START DATA RECORDS

Lemma find_is_head p l : List.find p l = head (List.filter p l).
  Proof. induction l as [|a l IH]; simpl; [done|]. by destruct (p a). Qed.

  (** A key determines its row. *)
Lemma find_by_key {K : Type} `{EqDecision K} (key : A -> K) l x :
    NoDup (key <$> l) -> x ∈ l ->
    List.find (fun y => bool_decide (key y = key x)) l = Some x.
  Proof.
    induction l as [|a l IH]; simpl; [by intros _ ?%elem_of_nil|].
    intros [Hni Hnd]%NoDup_cons [->|Hin]%elem_of_cons.
    - by rewrite bool_decide_eq_true_2.
    - rewrite bool_decide_eq_false_2; [by apply IH|].
      intros Heq. apply Hni. rewrite Heq. apply list_elem_of_fmap. eauto.
  Qed.

Lemma NoDup_fmap_bfilter {K : Type} (key : A -> K) p l :
    NoDup (key <$> l) -> NoDup (key <$> List.filter p l).
  Proof.
    intros Hnd. eapply sublist_NoDup; [exact Hnd|].
    apply (fmap_sublist key), bfilter_sublist.
  Qed.

Lemma NoDup_key_eq {K : Type} (key : A -> K) l x y :
    NoDup (key <$> l) -> x ∈ l -> y ∈ l -> key x = key y -> x = y.
  Proof.
    induction l as [|a l IH]; simpl; [by intros _ ?%elem_of_nil|].
    intros [Hni Hnd]%NoDup_cons [->|Hx]%elem_of_cons [->|Hy]%elem_of_cons Hk; eauto.
    - destruct Hni. rewrite Hk. apply list_elem_of_fmap. eauto.
    - destruct Hni. rewrite <- Hk. apply list_elem_of_fmap. eauto.
  Qed.
End BoolFilter.

(** ** Relational tables

    A table of the database is the list of its rows; the statements of the
    source are the four operations below.  [rows_matched] is what SQLite
    reports as [RowsAffected]: the rows the [WHERE] clause matched, whether or
    not the assignment changed them. *)

Section Tables.
Context {R : Type}.
  Implicit Types (p : R -> bool) (f : R -> R) (t : list R).

Definition rows_update p f t : list R := (fun r => if p r then f r else r) <$> t.
Definition rows_matched p t : nat := length (List.filter p t).
Definition rows_delete p t : list R := List.filter (fun r => negb (p r)) t.

Lemma rows_update_length p f t : length (rows_update p f t) = length t.
  Proof. apply length_fmap. Qed.

Lemma rows_update_unmatched p f t : rows_matched p t = 0%nat -> rows_update p f t = t.
  Proof.
    unfold rows_matched, rows_update. induction t as [|r t IH]; simpl; [done|].
    destruct (p r); simpl; [done|]. intros H. f_equal. by apply IH.
  Qed.

Lemma elem_of_rows_update p f t r :
    r ∈ rows_update p f t <-> exists r0, r0 ∈ t /\ r = if p r0 then f r0 else r0.
  Proof.
    unfold rows_update. rewrite list_elem_of_fmap.
    split; intros (r0 & H1 & H2); exists r0; done.
  Qed.

Lemma elem_of_rows_delete p t r : r ∈ rows_delete p t <-> r ∈ t /\ p r = false.
  Proof. unfold rows_delete. rewrite elem_of_bfilter, negb_true_iff. done. Qed.

Lemma rows_delete_none p t : rows_matched p t = 0%nat -> rows_delete p t = t.
  Proof.
    unfold rows_matched, rows_delete. induction t as [|r t IH]; simpl; [done|].
    destruct (p r); simpl; [done|]. intros H. by rewrite IH.
  Qed.

Lemma rows_matched_zero p t : rows_matched p t = 0%nat <-> forall r, r ∈ t -> p r = false.
  Proof.
    unfold rows_matched. split.
    - intros Hl%nil_length_inv r Hr. destruct (p r) eqn:Hp; [|done].
      assert (Hin : r ∈ List.filter p t) by (apply elem_of_bfilter; done).
      rewrite Hl in Hin. by apply elem_of_nil in Hin.
    - intros H. by rewrite bfilter_none.
  Qed.

Lemma rows_matched_pos p t : rows_matched p t <> 0%nat <-> exists r, r ∈ t /\ p r = true.
  Proof.
    split.
    - intros H. destruct (List.find p t) as [r|] eqn:Hf.
      + exists r. by apply find_some_iff.
      + exfalso. apply H, rows_matched_zero. by apply find_none_iff.
    - intros (r & Hr & Hp) H. rewrite rows_matched_zero in H. rewrite H in Hp; done.
  Qed.

Lemma rows_delete_length p t :
    (length (rows_delete p t) + rows_matched p t)%nat = length t.
  Proof. unfold rows_delete, rows_matched. pose proof (bfilter_split_length p t). lia. Qed.

Lemma rows_update_key {K : Type} (key : R -> K) p f t :
    (forall r, r ∈ t -> key (f r) = key r) -> key <$> rows_update p f t = key <$> t.
  Proof.
    intros Hk. unfold rows_update. induction t as [|r t IH]; simpl; [done|].
    f_equal; [|apply IH; intros; apply Hk; by right].
    destruct (p r); [|done]. apply Hk. left.
  Qed.

Lemma find_rows_update p f q t :
    (forall r, q (f r) = q r) ->
    List.find q (rows_update p f t) =
      match List.find q t with
      | Some r => Some (if p r then f r else r)
      | None => None
      end.
  Proof.
    intros Hq. unfold rows_update. induction t as [|r t IH]; simpl; [done|].
    destruct (p r) eqn:Hp; [rewrite Hq|]; destruct (q r); try done; by rewrite Hp.
  Qed.

Lemma find_rows_delete_other p q t :
    (forall r, q r = true -> p r = false) -> List.find q (rows_delete p t) = List.find q t.
  Proof.
    intros Hpq. unfold rows_delete. induction t as [|r t IH]; simpl; [done|].
    destruct (q r) eqn:Hq.
    - rewrite (Hpq r Hq). simpl. by rewrite Hq.
    - destruct (p r); simpl; [done|]. by rewrite Hq.
  Qed.

Lemma find_rows_delete_same q t : List.find q (rows_delete q t) = None.
  Proof.
    apply find_none_iff. intros r [_ Hr]%elem_of_rows_delete. done.
  Qed.
End Tables.

(** ** [ORDER BY]

    A stable insertion sort by a boolean total preorder. *)

Section OrderBy.
Context {A : Type} (le : A -> A -> bool).

Fixpoint insert_by (x : A) (l : list A) : list A :=
    match l with
    | [] => [x]
    | y :: l' => if le x y then x :: l else y :: insert_by x l'
    end.

Fixpoint order_by (l : list A) : list A :=
    match l with
    | [] => []
    | x :: l' => insert_by x (order_by l')
    end.

Lemma insert_by_perm x l : insert_by x l ≡ₚ x :: l.
  Proof.
    induction l as [|y l IH]; simpl; [done|].
    destruct (le x y); [done|]. rewrite IH. apply Permutation_swap.
  Qed.

Lemma order_by_perm l : order_by l ≡ₚ l.
  Proof. induction l as [|x l IH]; simpl; [done|]. by rewrite insert_by_perm, IH. Qed.

Lemma elem_of_order_by l x : x ∈ order_by l <-> x ∈ l.
  Proof. by rewrite order_by_perm. Qed.

Hypothesis le_total : forall x y, le x y = true \/ le y x = true.
Hypothesis le_trans : forall x y z, le x y = true -> le y z = true -> le x z = true.

Lemma insert_by_sorted x l :
    StronglySorted (fun a b => le a b = true) l ->
    StronglySorted (fun a b => le a b = true) (insert_by x l).
  Proof.
    induction l as [|y l IH]; intros Hs; simpl; [repeat constructor|].
    inversion Hs as [|? ? Hs' Hall]; subst.
    destruct (le x y) eqn:Hxy.
    - constructor; [done|]. constructor; [done|].
      eapply Forall_impl; [exact Hall|]. simpl. intros z Hz. by eapply le_trans.
    - constructor; [by apply IH|]. rewrite insert_by_perm. constructor; [|done].
      destruct (le_total x y) as [?|?]; [congruence|done].
  Qed.

Lemma order_by_sorted l : StronglySorted (fun a b => le a b = true) (order_by l).
  Proof. induction l as [|x l IH]; simpl; [constructor|]. by apply insert_by_sorted. Qed.

  (** On a list already in order, the sort is the identity. *)
Lemma order_by_id l : StronglySorted (fun a b => le a b = true) l -> order_by l = l.
  Proof.
    induction 1 as [|x l Hs IH Hall]; simpl; [done|]. rewrite IH.
    destruct l as [|y l]; simpl; [done|]. inversion Hall; subst.
    by rewrite H1.
  Qed.
End OrderBy.

(** Two orderings of the same rows by a strict total order agree. *)
Lemma sorted_perm_unique {A : Type} (lt : A -> A -> Prop) (l1 l2 : list A) :
  (forall x, ~ lt x x) -> (forall x y z, lt x y -> lt y z -> lt x z) ->
  StronglySorted lt l1 -> StronglySorted lt l2 -> l1 ≡ₚ l2 -> l1 = l2.
Proof.
  intros Hirr Htr Hs1. revert l2. induction Hs1 as [|x l1 Hs1 IH Hall1]; intros l2 Hs2 Hp.
  - by apply Permutation_nil in Hp.
  - destruct l2 as [|y l2]; [by apply Permutation_sym, Permutation_nil in Hp|].
    inversion Hs2 as [|? ? Hs2' Hall2]; subst.
    assert (x = y) as ->.
    { assert (Hx : x ∈ y :: l2) by (rewrite <- Hp; left).
      assert (Hy : y ∈ x :: l1) by (rewrite Hp; left).
      apply elem_of_cons in Hx as [->|Hx]; [done|].
      apply elem_of_cons in Hy as [->|Hy]; [done|].
      rewrite Forall_forall in Hall1, Hall2. exfalso. eapply Hirr, Htr; eauto. }
    f_equal. apply IH; [done|]. by eapply Permutation_cons_inv.
Qed.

END DATA RECORDS

> EXERCISE: Write out every line in the data that holds the string "subst".

> EXERCISE RESULT:
    inversion Hs as [|? ? Hs' Hall]; subst.
    destruct l as [|y l]; simpl; [done|]. inversion Hall; subst.
    inversion Hs2 as [|? ? Hs2' Hall2]; subst.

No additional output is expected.